El monstruo que llevamos dentro
noviembre 10, 2025Pocas obras literarias han dejado una huella tan profunda en la cultura moderna como Frankenstein o el moderno Prometeo, publicada por Mary Shelley en 1818

GRECAS Y LETRAS
Por Carmen Saucedo
ENFOQUEX mx
10 DE NOVIEMBRE 2025
Pocas obras literarias han dejado una huella tan profunda en la cultura moderna como Frankenstein o el moderno Prometeo, publicada por Mary Shelley en 1818. Lo que comenzó como un simple desafío entre amigos —escribir una historia de terror durante una tormenta— terminó convirtiéndose en una de las reflexiones más poderosas sobre la condición humana, la ciencia y la soledad.
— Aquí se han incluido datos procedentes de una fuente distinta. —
(** ** Every operation keeps it *)

Lemma over_inv f n i v' : vnd_is (over_vnds f n) i v' ->
  exists v, vnd_is n i v /\ v' = f i v.
Proof.
  intros [Hi Hv]. change (n_qmap_mode (over_vnds f n)) with (n_qmap_mode n) in Hi. rewrite vnd_at_over in Hv.
  destruct (vnd_at n i) as [[v|]|] eqn:E; cbn in Hv; try done;
    (destruct (Z.ltb_spec i (n_qmap_mode n)); [|lia]); [|done].
  injection Hv as <-. by exists v.
Qed.

Lemma timeout_ok n : fc_ok n -> fc_ok (mhi_netdev_fc_timeout n).
Proof.
  intros [H1 H2 H3 H4]. unfold mhi_netdev_fc_timeout.
  set (n0 := set_n_fc_armed _ false). change (n_enabled n0) with (n_enabled n).
  destruct (n_enabled n) eqn:He; cbn [negb].
  - split; [done|done| |].
    + intros i v Hv Hh. destruct (over_inv _ _ _ _ Hv) as (w & [_ Hw] & _).
      apply vnd_at_nonneg in Hw. change (held 0 i = true) in Hh. by rewrite held_0 in Hh.
    + intros _ i v Hv Hst _. destruct (over_inv _ _ _ _ Hv) as (w & Hw & ->).
      change (n_stopped n = true). destruct (held (n_flow_control n) i) eqn:Eh; [done|].
      by apply (H4 eq_refl i w).
  - split; [done|done| |].
    + intros i v [_ Hv] Hh. apply vnd_at_nonneg in Hv. change (held 0 i = true) in Hh. by rewrite held_0 in Hh.
    + intros E. change (n_enabled n = true) in E. congruence.
Qed.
Más de dos siglos después, la figura del monstruo creado por el doctor Victor Frankenstein sigue viva. Su impacto ha trascendido las páginas del libro para tomar forma en el teatro, el cine, la televisión, la pintura, el cómic y la música. Desde las películas clásicas de los años treinta con Boris Karloff hasta las reinterpretaciones contemporáneas, Frankenstein ha servido como espejo de cada época y sus temores: el avance de la tecnología, la ética científica, la marginación y la necesidad de pertenecer.
Pero más allá de sus múltiples versiones, la vigencia de la obra radica en su pregunta central: ¿quién es realmente el monstruo? Shelley no solo inventó una historia de horror, sino una metáfora sobre el hombre moderno, capaz de crear vida, pero también de abandonarla. Su criatura no asusta por su apariencia, sino por lo que revela: el miedo humano a la diferencia, al rechazo y a las consecuencias de nuestros propios actos.
La literatura, como demuestra Frankenstein, no vive encerrada en los libros. Es el punto de partida de un diálogo constante con las demás artes. En el teatro, su voz adquiere cuerpo y dramatismo; en el cine, su imagen se multiplica con cada reinterpretación; en la música, su tragedia se convierte en melodía, en eco, en pregunta.
Shelley escribió su historia en una noche de tormenta, pero esa tempestad aún resuena en la cultura y en nosotros mismos. Su criatura, hecha de fragmentos humanos, sigue recordándonos que todos llevamos dentro una parte monstruosa, una parte que busca ser reconocida, comprendida, perdonada.
Tal vez por eso seguimos leyendo su historia: porque en el fondo, cada uno de nosotros quiere escuchar, aunque sea una vez, que no somos un error.